もちろん、ただの伯爵家のエリザベスにはたいした魔力はない。魔術になんか変換もできない。そして侯爵家のジルベルトにはエリザベスよりは多少は多いくらいの魔力が一応あるらしい。王立学園の魔術科に在籍していないのだから、魔力はあっても魔術に変換できないごく一般人であることは確定なのだが。
「お嬢様、お見舞いの方がいらっしゃいましたが、いかがいたしましょうか」
「どなたかしら?」
扉がノックされ、アンナが見舞いの来訪を告げてきた。
寂しいことだが、以前のエリザベスに親しい人友人はいなかった。なので、ジルベルト以外にお見舞いにきてくれる学園生が想像できない。
「ラスティ・ウッド様です。ウッド子爵令息様です」
エリザベスには記憶がないが、倒れていたエリザベスを見つけ、保健室へ運んでくれたのが確かウッド子爵令息だと聞いている。しかしいくら恩人とはいえ、ほぼ初対面の男性を部屋に招き入れる訳にはいかない。
「談話室にお通しして。」
ラスティ・ウッドは、ウッド子爵家の5男だっただろうか。子沢山のウッド家で有名で、確か10人近い兄弟姉妹がいると噂に聞いた。

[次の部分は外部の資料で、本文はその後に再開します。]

Lemma sim_paragraphs_getitem f f' i :
  frame_rel w s s' f f' →
  sim w s s' (par_rel w s s') (paragraphs_getitem f i) (paragraphs_getitem f' i).
Proof. unfold paragraphs_getitem. sim. Qed.

#[local] Hint Resolve sim_paragraphs_getitem : sim.

Lemma sim_clear f f' :
  frame_rel w s s' f f' → sim w s s' (λ _ _, True) (clear f) (clear f').
Proof. unfold clear. sim. Qed.

Lemma sim_add_paragraph f f' :
  frame_rel w s s' f f' → sim w s s' (par_rel w s s') (add_paragraph f) (add_paragraph f').
Proof. unfold add_paragraph. sim. Qed.

Lemma sim_set_par_text p p' txt :
  par_rel w s s' p p' → sim w s s' (λ _ _, True) (set_par_text p txt) (set_par_text p' txt).
Proof. apply sim_modify_par. Qed.

Lemma sim_set_level p p' n :
  par_rel w s s' p p' → sim w s s' (λ _ _, True) (set_level p n) (set_level p' n).
Proof. unfold set_level. sim. Qed.

Lemma sim_set_font_size p p' v :
  par_rel w s s' p p' → sim w s s' (λ _ _, True) (set_font_size p v) (set_font_size p' v).
Proof. apply sim_modify_par. Qed.

Lemma sim_set_font_bold p p' b :
  par_rel w s s' p p' → sim w s s' (λ _ _, True) (set_font_bold p b) (set_font_bold p' b).
Proof. apply sim_modify_par. Qed.

Lemma sim_set_font_color_rgb p p' c :
  par_rel w s s' p p' →
  sim w s s' (λ _ _, True) (set_font_color_rgb p c) (set_font_color_rgb p' c).
Proof. apply sim_modify_par. Qed.

Lemma sim_set_space_after p p' v :
  par_rel w s s' p p' → sim w s s' (λ _ _, True) (set_space_after p v) (set_space_after p' v).
Proof. apply sim_modify_par. Qed.

Lemma sim_set_space_before p p' v :
  par_rel w s s' p p' →
  sim w s s' (λ _ _, True) (set_space_before p v) (set_space_before p' v).
Proof. apply sim_modify_par. Qed.

Lemma sim_set_column_width t t' i v :
  shape_rel w s s' t t' →
  sim w s s' (λ _ _, True) (set_column_width t i v) (set_column_width t' i v).
Proof. unfold set_column_width. sim. Qed.

Lemma sim_table_cell t t' r c :
  shape_rel w s s' t t' → sim w s s' (cell_rel w s s') (table_cell t r c) (table_cell t' r c).
Proof. unfold table_cell. sim. Qed.

Lemma sim_set_cell_text c c' txt :
  cell_rel w s s' c c' → sim w s s' (λ _ _, True) (set_cell_text c txt) (set_cell_text c' txt).
Proof. intros. apply sim_set_frame_text. by apply frame_rel_cell. Qed.

Lemma sim_fill_solid c c' :
  cell_rel w s s' c c' → sim w s s' (λ _ _, True) (fill_solid c) (fill_solid c').
Proof. unfold fill_solid. sim. Qed.

Lemma sim_set_fill_fore_color_rgb c c' color :
  cell_rel w s s' c c' →
  sim w s s' (λ _ _, True) (set_fill_fore_color_rgb c color) (set_fill_fore_color_rgb c' color).
Proof. unfold set_fill_fore_color_rgb. sim. Qed.

Lemma sim_first_paragraph obj obj' :
  pyshape_rel w s s' obj obj' →
  sim w s s' (par_rel w s s') (first_paragraph obj) (first_paragraph obj').
Proof. unfold first_paragraph. sim. Qed.

Lemma sim_cell_first_paragraph c c' :
  cell_rel w s s' c c' →
  sim w s s' (par_rel w s s') (cell_first_paragraph c) (cell_first_paragraph c').
Proof. intros. apply sim_paragraphs_getitem. by apply frame_rel_cell. Qed.

End Sim_api.

#[local] Hint Resolve sim_get_table sim_put_table sim_get_cell sim_put_cell sim_get_frame
  sim_put_frame sim_get_par sim_modify_par sim_add_textbox sim_add_table sim_table_of
  sim_text_frame sim_set_frame_text sim_set_text sim_paragraphs_getitem sim_clear
  sim_add_paragraph sim_set_par_text sim_set_level sim_set_font_size sim_set_font_bold
  sim_set_font_color_rgb sim_set_space_after sim_set_space_before sim_set_column_width
  sim_table_cell sim_set_cell_text sim_fill_solid sim_set_fill_fore_color_rgb
  sim_first_paragraph sim_cell_first_paragraph sim_placeholders_getitem : sim.
#[local] Hint Extern 0 (_ ≤ _)%nat => lia : sim.
#[local] Hint Constants Opaque : sim.

Section Sim_fresh.
Import Pptx Sim.

Lemma first_ph_spec idx pos phs p ty :
  first_ph idx pos phs = Some (p, ty) →
  (pos ≤ p)%nat ∧ phs !! (p - pos)%nat = Some (idx, ty).
Proof.
  revert pos. induction phs as [|[i t] phs IH]; intros pos; cbn; [done|].
  destruct (decide (i = idx)) as [->|Hne].
  - intros H. simplify_eq. split; [lia|]. by rewrite Nat.sub_diag.
  - intros H. apply IH in H as [Hle Hp]. split; [lia|].
    by replace (p - pos)%nat with (S (p - S pos)) by lia.
Qed.

Lemma find_placeholder_fresh idx pos phs :
  find_placeholder idx pos ((λ ph, Placeholder ph.1 ph.2 new_text_frame) <$> phs)
  = fst <$> first_ph idx pos phs.
Proof.
  revert pos. induction phs as [|[i t] phs IH]; intros pos; cbn; [done|].
  destruct (decide (i = idx)) as [->|Hne].
  - by rewrite decide_True.
  - rewrite decide_False by congruence. apply IH.
Qed.

Lemma fresh_slide_sim layout :
  slide_sim (layout_places layout) (fresh_slide layout) (fresh_slide (essential layout)).
Proof.
  unfold slide_sim, layout_places, fresh_slide, essential, places_ok, place.
  cbn [kept inherited shapes layout_placeholders].
  set (phs := layout_placeholders layout).
  pose proof (first_ph_spec 0 0 phs) as H0. pose proof (first_ph_spec 1 0 phs) as H1.
  pose proof (find_placeholder_fresh 0 0 phs) as F0.
  pose proof (find_placeholder_fresh 1 0 phs) as F1.
  assert (∀ idx, (idx ≤ 1)%nat → idx = 0%nat ∨ idx = 1%nat) as Hidx by lia.
  assert (∀ p, (p < List.length phs)%nat →
            ∃ x, ((λ ph, Placeholder ph.1 ph.2 new_text_frame) <$> phs) !! p = Some x
                 ∧ placeholder_idx x ≠ None) as Hfresh.
  { intros p Hp. destruct (lookup_lt_is_Some_2 phs p Hp) as [ph Hph].
    eexists. rewrite list_lookup_fmap, Hph. by split. }
  destruct (first_ph 0 0 phs) as [[p0 t0]|], (first_ph 1 0 phs) as [[p1 t1]|];
    simpl in *; rewrite ?length_fmap.
  - destruct (H0 _ _ eq_refl) as [_ E0], (H1 _ _ eq_refl) as [_ E1].
    rewrite Nat.sub_0_r in E0, E1.
    assert (p0 ≠ p1) by (intros ->; congruence).
    split_and!.
    + apply NoDup_ListNoDup; repeat constructor; cbn; intuition congruence.
    + repeat constructor; by eapply lookup_lt_Some.
    + lia.
    + lia.
    + intros [|[|j]]; simpl.
      * by rewrite list_lookup_fmap, E0.
      * by rewrite list_lookup_fmap, E1.
      * rewrite ?lookup_nil. apply lookup_ge_None_2. rewrite length_fmap. lia.
    + intros idx [->| ->]%Hidx; [by rewrite F0 | by rewrite F1].
    + exact Hfresh.
  - destruct (H0 _ _ eq_refl) as [_ E0]. rewrite Nat.sub_0_r in E0.
    split_and!.
    + apply NoDup_ListNoDup; repeat constructor; cbn; intuition congruence.
    + repeat constructor; by eapply lookup_lt_Some.
    + lia.
    + lia.
    + intros [|j]; simpl.
      * by rewrite list_lookup_fmap, E0.
      * rewrite ?lookup_nil. apply lookup_ge_None_2. rewrite length_fmap. lia.
    + intros idx [->| ->]%Hidx; [by rewrite F0 | by rewrite F1].
    + exact Hfresh.
  - destruct (H1 _ _ eq_refl) as [_ E1]. rewrite Nat.sub_0_r in E1.
    split_and!.
    + apply NoDup_ListNoDup; repeat constructor; cbn; intuition congruence.
    + repeat constructor; by eapply lookup_lt_Some.
    + lia.
    + lia.
    + intros [|j]; simpl.
      * by rewrite list_lookup_fmap, E1.
      * rewrite ?lookup_nil. apply lookup_ge_None_2. rewrite length_fmap. lia.
    + intros idx [->| ->]%Hidx; [by rewrite F0 | by rewrite F1].
    + exact Hfresh.
  - split_and!.
    + constructor.
    + constructor.
    + lia.
    + lia.
    + intros j; simpl. rewrite ?lookup_nil. apply lookup_ge_None_2. rewrite length_fmap. lia.
    + intros idx [->| ->]%Hidx; [by rewrite F0 | by rewrite F1].
    + exact Hfresh.
Qed.

End Sim_fresh.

キャンベル王立学園は、ほとんどの生徒が普通科で、一般の貴族令息令嬢や裕福な平民が通い、王国の中枢で働くエリート文官志望が文官学科、騎士志望が騎士科、王族や魔力のある一部高位貴族が魔術学科に通う。ラスティ・ウッドは文官学科に通うエリートである。
エリザベスが談話室に向かうと、クッキーをポリポリポリポリとひたすら食べているモサッとした男性が待っていた。

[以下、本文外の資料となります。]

(** * wsgize: WSGI glue for Python callables (versions 0.1 and 0.3)

    A shallow embedding of [branches/0.1/trunk/wsgize.py] and
    [branches/0.3/trunk/wsgize.py].

    Both modules are Python 2 programs ([from BaseHTTPServer import ...],
    [basestring], [except ImportError, error:]), so the embedding follows
    the Python 2 object model.  Three facts of that model decide several
    branches of the source and are spelled out where they are used:
    - the built-in text types [str] and [unicode] have no [__iter__]
      attribute (they iterate through [__getitem__]); see [hasattr_iter];
    - [dict.get(k)] answers [None] for an absent key, and unpacking [None]
      raises [TypeError], not [ValueError]; see [unpack_pair];
    - an old-style class can be called but has no [__call__] attribute;
      see [callable] and [hasattr_call]. *)

From Stdlib Require Import Ascii String ZArith.
From stdpp Require Import gmap strings list pretty.

Set Warnings "-register-all".
Local Open Scope string_scope.
Local Open Scope Z_scope.
Local Open Scope list_scope.

(** ** Python values *)

(** Callables and dictionaries held by reference are named by numbers. *)
Definition fid := nat.
Definition loc := nat.

(** The run-time values the library touches.  [PyStr] stands for both
    [str] and [unicode] (the instances of [basestring]); [PyDict] lists
    the items of a dictionary with string keys in iteration order;
    [PyFunc] is any object exposing [__call__] (function, bound method,
    new-style class, wrapper instance); [PyIter] is an iterator or
    generator object together with the items it yields; [PyObject] is an
    instance with neither [__iter__] nor [__call__]; [PyClassic] is an
    old-style class object (a [class C:] with no base, as the
    application classes of the gateway convention's own examples): it
    can be called, which makes an instance, yet it has no [__call__]
    attribute, so in Python 2 being callable and exposing [__call__]
    are two different things. *)
Inductive value : Type :=
| PyNone
| PyBool (b : bool)
| PyInt (n : Z)
| PyStr (s : string)
| PyTuple (xs : list value)
| PyList (xs : list value)
| PyDict (kvs : list (string * value))
| PyFunc (f : fid)
| PyIter (xs : list value)
| PyObject (o : nat)
| PyClassic (c : fid).

(** [type(v).__name__], used in the interpreter's error messages. *)
Definition type_name (v : value) : string :=
  match v with
  | PyNone => "NoneType"
  | PyBool _ => "bool"
  | PyInt _ => "int"
  | PyStr _ => "str"
  | PyTuple _ => "tuple"
  | PyList _ => "list"
  | PyDict _ => "dict"
  | PyFunc _ => "function"
  | PyIter _ => "generator"
  | PyObject _ => "object"
  | PyClassic _ => "classobj"
  end.

(** Truth value of an object, as tested by [if args and kw:]. *)
Definition truthy (v : value) : bool :=
  match v with
  | PyNone => false
  | PyBool b => b
  | PyInt n => negb (n =? 0)
  | PyStr s => negb (String.eqb s "")
  | PyTuple xs | PyList xs => negb (bool_decide (xs = []))
  | PyDict kvs => negb (bool_decide (kvs = []))
  | PyFunc _ | PyIter _ | PyObject _ | PyClassic _ => true
  end.

(** [hasattr(v, '__iter__')] in Python 2: containers and iterators have
    the attribute; [str] and [unicode] do not (they are iterated through
    the sequence protocol, [__getitem__], which is why this test is the
    customary Python 2 way of telling strings from other iterables). *)
Definition hasattr_iter (v : value) : bool :=
  match v with
  | PyTuple _ | PyList _ | PyDict _ | PyIter _ => true
  | PyNone | PyBool _ | PyInt _ | PyStr _ | PyFunc _ | PyObject _
  | PyClassic _ => false
  end.

(** [isinstance(v, basestring)]. *)
Definition is_basestring (v : value) : bool :=
  match v with
  | PyStr _ => true
  | _ => false
  end.

(** [hasattr(v, '__call__')]: false for an old-style class. *)
Definition hasattr_call (v : value) : bool :=
  match v with
  | PyFunc _ => true
  | _ => false
  end.

(** Whether [v(...)] invokes something, [callable(v)]: true for an
    old-style class too. *)
Definition callable (v : value) : bool :=
  match v with
  | PyFunc _ | PyClassic _ => true
  | _ => false
  end.

(** The callable that [v(...)] invokes, when there is one. *)
Definition callee (v : value) : option fid :=
  match v with
  | PyFunc n | PyClassic n => Some n
  | _ => None
  end.

(** Whether [v] can be a dictionary key. *)
Fixpoint hashable (v : value) : bool :=
  match v with
  | PyList _ | PyDict _ => false
  | PyTuple xs => forallb hashable xs
  | _ => true
  end.

(** ** Exceptions and outcomes *)

Inductive exn_class : Type :=
| KeyError
| TypeError
| ValueError
| ImportError
| AttributeError
| UnboundLocalError
| IndexError
| OtherError (name : string).

(** An exception instance: its class and [str(error)]. *)
Record exn : Type := Exn { exn_class_of : exn_class; exn_msg : string }.

(** A Python call either returns or raises. *)
Inductive outcome (A : Type) : Type :=
| Return (a : A)
| Raise (e : exn).
Arguments Return {A} a.
Arguments Raise {A} e.

(** ** The gateway: environment, response-starting callback, events *)

Abbreviation env := (gmap string value).
Abbreviation table := (gmap string value).

(** One call [start_response(status, headers, exc_info)]. *)
Record sr_call : Type := SrCall {
  sr_status : string;
  sr_headers : list (string * string);
  sr_exc_info : value
}.

(** Who issued a [start_response] call: the wrapped callable (which
    receives the callback as its second argument) or the wrapper. *)
Inductive origin : Type := FromApplication | FromWrapper.

(** What a request makes observable, in order. *)
Inductive event : Type :=
| EvCallWsgi (f : fid) (environ : env)
| EvCallPlain (f : fid) (args : list value) (kw : list (string * value))
| EvStartResponse (who : origin) (c : sr_call).

(** A loaded module: its attributes. *)
Abbreviation module := (gmap string value).

(** Everything the library calls but does not define.  These are
    oracles: they answer, and what they start on the server is
    recorded, but they do not write to the store.  What an imported
    module's body or a handler does to the dictionaries or to
    [sys.path] (a module decorated with [route] registers while it
    loads) is therefore outside this model, and nothing below is stated
    about it.
    - [wsgi_app f history environ]: what [f(environ, start_response)]
      does: the [start_response] calls it issues itself, and how it ends;
    - [plain_app f history args kw]: how [f( *args, **kw)] ends;
    - [server history c]: whether the server's [start_response] raises
      on the call [c] ([None]: it returns);
    - [importer path name]: [__import__(name, '', '', [''])] under
      [sys.path = path]. *)
Record runtime : Type := Runtime {
  wsgi_app : fid -> list event -> env -> list sr_call * outcome value;
  plain_app : fid -> list event -> list value -> list (string * value)
              -> outcome value;
  server : list event -> sr_call -> option exn;
  importer : list string -> string -> outcome module
}.

(** Process state: the dictionaries held by reference, [sys.path], and
    the events so far. *)
Record state : Type := State {
  dicts : gmap loc table;
  sys_path : list string;
  trace : list event
}.

Definition emit (evs : list event) (st : state) : state :=
  State (dicts st) (sys_path st) (trace st ++ evs).

Definition deref (st : state) (l : loc) : table :=
  default ∅ (dicts st !! l).

Definition store (l : loc) (t : table) (st : state) : state :=
  State (<[l := t]> (dicts st)) (sys_path st) (trace st).

(** ** A state-and-exception monad *)

Definition M (A : Type) : Type := state -> state * outcome A.

Definition ret {A} (a : A) : M A := fun st => (st, Return a).
Definition raise {A} (e : exn) : M A := fun st => (st, Raise e).
Definition bind {A B} (m : M A) (k : A -> M B) : M B := fun st =>
  match m st with
  | (st', Return a) => k a st'
  | (st', Raise e) => (st', Raise e)
  end.
Definition lift {A} (o : outcome A) : M A := fun st => (st, o).

Declare Scope py_scope.
Delimit Scope py_scope with py.
Notation "x <- m ;; k" := (bind m (fun x => k))
  (at level 100, m at next level, right associativity) : py_scope.
Notation "m ;;; k" := (bind m (fun _ => k))
  (at level 100, right associativity) : py_scope.
Local Open Scope py_scope.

扉は開いていたが、コンコンとノックして自身の到着を知らせた。
「お見舞いありがとうございます。エリザベス・ミラーでございます」
「ラスティ・ウッドです」
挨拶をしている間も、クッキーを摘む手が止まらない。座っているからわからないが、それなりに身長が高そうなのに、細身で猫背なせいであまり威圧感がない。ボサボサの焦げ茶色の髪の毛は目を完全に隠してしまっており、鼻の下半分と口は見えているものの、果たしてどんな顔立ちなのかもわからなかった。